» **Aim of the task**:
Line by line, copy out the data that follows.

[The input]

(** C4: the tag vocabulary holds exactly the strings that occur in the
    tags of some record, without duplicates, in ascending code-point
    order. *)
Theorem get_all_tags_sorted_union drills :
  (∀ x, x ∈ get_all_tags drills ↔ ∃ d, d ∈ drills ∧ x ∈ tags d)
  ∧ NoDup (get_all_tags drills)
  ∧ StronglySorted String.le (get_all_tags drills).
Proof.
  split; [intros x; apply elem_of_get_all_tags|]. split.
  - apply sorted_elements_NoDup.
  - apply sorted_StronglySorted.
Qed.

(** C10: the name of every extracted record is non-empty and has no
    whitespace at either end, and so has every tag of every record and
    every entry of the tag vocabulary. *)
Theorem extraction_normalized file drills :
  parse_csv file = Ok drills →
  (∀ d, d ∈ drills →
        trimmed_nonempty (name d) ∧ ∀ t, t ∈ tags d → trimmed_nonempty t)
  ∧ (∀ t, t ∈ get_all_tags drills → trimmed_nonempty t).
Proof.
  destruct file as [|header rows]; [done|].
  rewrite parse_csv_spec. intros [= <-].
  assert (Hd : ∀ d, d ∈ record_of <$> filter accepted rows →
               trimmed_nonempty (name d)
               ∧ ∀ t, t ∈ tags d → trimmed_nonempty t).
  { intros d (row & -> & Hrow)%list_elem_of_fmap.
    apply list_elem_of_filter in Hrow as [[_ Hname] _]. split.
    - by apply strip_trimmed.
    - intros t [Ht|Ht]%elem_of_derive_tags; by eapply labels_trimmed. }
  split; [done|].
  intros t (d & Hin & Ht)%elem_of_get_all_tags. by apply (Hd d).
Qed.

Lemma extraction_normalized_witness :
  (∀ d, d ∈ [Examples.breakout; Examples.warmup] →
        trimmed_nonempty (name d) ∧ ∀ t, t ∈ tags d → trimmed_nonempty t)
  ∧ (∀ t, t ∈ get_all_tags [Examples.breakout; Examples.warmup] →
          trimmed_nonempty t).
Proof.
  apply (extraction_normalized
           [Examples.header; Examples.breakout_row; Examples.warmup_row]).
  vm_compute. reflexivity.
Defined.

End ExtractionClaims.

(** ** Runs of [main] *)

Section MainClaims.

(** A missing input file is reported and nothing is written. *)
Lemma main_missing_file :
  main None
  = {| console := [MsgNotFound]; output := None; uncaught := None |}.
Proof. reflexivity. Qed.

(** A file with a header row is always converted, whatever its other
    rows are. *)
Lemma main_file_with_header header rows :
  ∃ drills,
    parse_csv (header :: rows) = Ok drills
    ∧ output (main (Some (header :: rows)))
      = Some (generate_html drills (get_all_tags drills))
    ∧ uncaught (main (Some (header :: rows))) = None.
Proof.
  exists (record_of <$> filter accepted rows).
  split; [apply parse_csv_spec|].
  unfold main. by rewrite parse_csv_spec.
Qed.

(** C5: on an input file that exists but has no row at all, [main]
    stops at [next(reader)] with an uncaught [StopIteration] and writes
    no output. *)
Theorem main_empty_file :
  main (Some [])
  = {| console := [MsgReading];
       output := None;
       uncaught := Some StopIteration |}.
Proof. reflexivity. Qed.

End MainClaims.

(** ** Filtering on the page *)

Section FilterClaims.

(** On names, tags and terms of code points 0..255: once [term] is typed
    in the search box, with any active tag set, a record is listed iff
    it matches both axes: the search axis when the term is empty or
    occurs, up to case, in the name or in some tag; the tag axis when no
    tag is active or every active tag is among the tags of the record. *)
Theorem shown_iff_matches_both_axes drills term st d :
  let st' := on_input term st in
  (matchesSearch st' d = true ↔ matches_search term d)
  ∧ (matchesTags st' d = true ↔ matches_tags (activeFilters st) d)
  ∧ (d ∈ filteredDrills drills st'
     ↔ d ∈ drills
       ∧ matches_search term d ∧ matches_tags (activeFilters st) d).
Proof.
  intros st'. split; [apply matchesSearch_spec|].
  split; [apply (matchesTags_spec st')|].
  rewrite elem_of_filteredDrills. unfold st'.
  by rewrite matchesSearch_spec, (matchesTags_spec (on_input term st)).
Qed.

[/The input]

» **Your solution**:
(** C4: the tag vocabulary holds exactly the strings that occur in the
    tags of some record, without duplicates, in ascending code-point
    order. *)
Theorem get_all_tags_sorted_union drills :
  (∀ x, x ∈ get_all_tags drills ↔ ∃ d, d ∈ drills ∧ x ∈ tags d)
  ∧ NoDup (get_all_tags drills)
  ∧ StronglySorted String.le (get_all_tags drills).
Proof.
  split; [intros x; apply elem_of_get_all_tags|]. split.
  - apply sorted_elements_NoDup.
  - apply sorted_StronglySorted.
Qed.

(** C10: the name of every extracted record is non-empty and has no
    whitespace at either end, and so has every tag of every record and
    every entry of the tag vocabulary. *)
Theorem extraction_normalized file drills :
  parse_csv file = Ok drills →
  (∀ d, d ∈ drills →
        trimmed_nonempty (name d) ∧ ∀ t, t ∈ tags d → trimmed_nonempty t)
  ∧ (∀ t, t ∈ get_all_tags drills → trimmed_nonempty t).
Proof.
  destruct file as [|header rows]; [done|].
  rewrite parse_csv_spec. intros [= <-].
  assert (Hd : ∀ d, d ∈ record_of <$> filter accepted rows →
               trimmed_nonempty (name d)
               ∧ ∀ t, t ∈ tags d → trimmed_nonempty t).
  { intros d (row & -> & Hrow)%list_elem_of_fmap.
    apply list_elem_of_filter in Hrow as [[_ Hname] _]. split.
    - by apply strip_trimmed.
    - intros t [Ht|Ht]%elem_of_derive_tags; by eapply labels_trimmed. }
  split; [done|].
  intros t (d & Hin & Ht)%elem_of_get_all_tags. by apply (Hd d).
Qed.

Lemma extraction_normalized_witness :
  (∀ d, d ∈ [Examples.breakout; Examples.warmup] →
        trimmed_nonempty (name d) ∧ ∀ t, t ∈ tags d → trimmed_nonempty t)
  ∧ (∀ t, t ∈ get_all_tags [Examples.breakout; Examples.warmup] →
          trimmed_nonempty t).
Proof.
  apply (extraction_normalized
           [Examples.header; Examples.breakout_row; Examples.warmup_row]).
  vm_compute. reflexivity.
Defined.

End ExtractionClaims.

(** ** Runs of [main] *)

Section MainClaims.

(** A missing input file is reported and nothing is written. *)
Lemma main_missing_file :
  main None
  = {| console := [MsgNotFound]; output := None; uncaught := None |}.
Proof. reflexivity. Qed.

(** A file with a header row is always converted, whatever its other
    rows are. *)
Lemma main_file_with_header header rows :
  ∃ drills,
    parse_csv (header :: rows) = Ok drills
    ∧ output (main (Some (header :: rows)))
      = Some (generate_html drills (get_all_tags drills))
    ∧ uncaught (main (Some (header :: rows))) = None.
Proof.
  exists (record_of <$> filter accepted rows).
  split; [apply parse_csv_spec|].
  unfold main. by rewrite parse_csv_spec.
Qed.

(** C5: on an input file that exists but has no row at all, [main]
    stops at [next(reader)] with an uncaught [StopIteration] and writes
    no output. *)
Theorem main_empty_file :
  main (Some [])
  = {| console := [MsgReading];
       output := None;
       uncaught := Some StopIteration |}.
Proof. reflexivity. Qed.

End MainClaims.

(** ** Filtering on the page *)

Section FilterClaims.

(** On names, tags and terms of code points 0..255: once [term] is typed
    in the search box, with any active tag set, a record is listed iff
    it matches both axes: the search axis when the term is empty or
    occurs, up to case, in the name or in some tag; the tag axis when no
    tag is active or every active tag is among the tags of the record. *)
Theorem shown_iff_matches_both_axes drills term st d :
  let st' := on_input term st in
  (matchesSearch st' d = true ↔ matches_search term d)
  ∧ (matchesTags st' d = true ↔ matches_tags (activeFilters st) d)
  ∧ (d ∈ filteredDrills drills st'
     ↔ d ∈ drills
       ∧ matches_search term d ∧ matches_tags (activeFilters st) d).
Proof.
  intros st'. split; [apply matchesSearch_spec|].
  split; [apply (matchesTags_spec st')|].
  rewrite elem_of_filteredDrills. unfold st'.
  by rewrite matchesSearch_spec, (matchesTags_spec (on_input term st)).
Qed.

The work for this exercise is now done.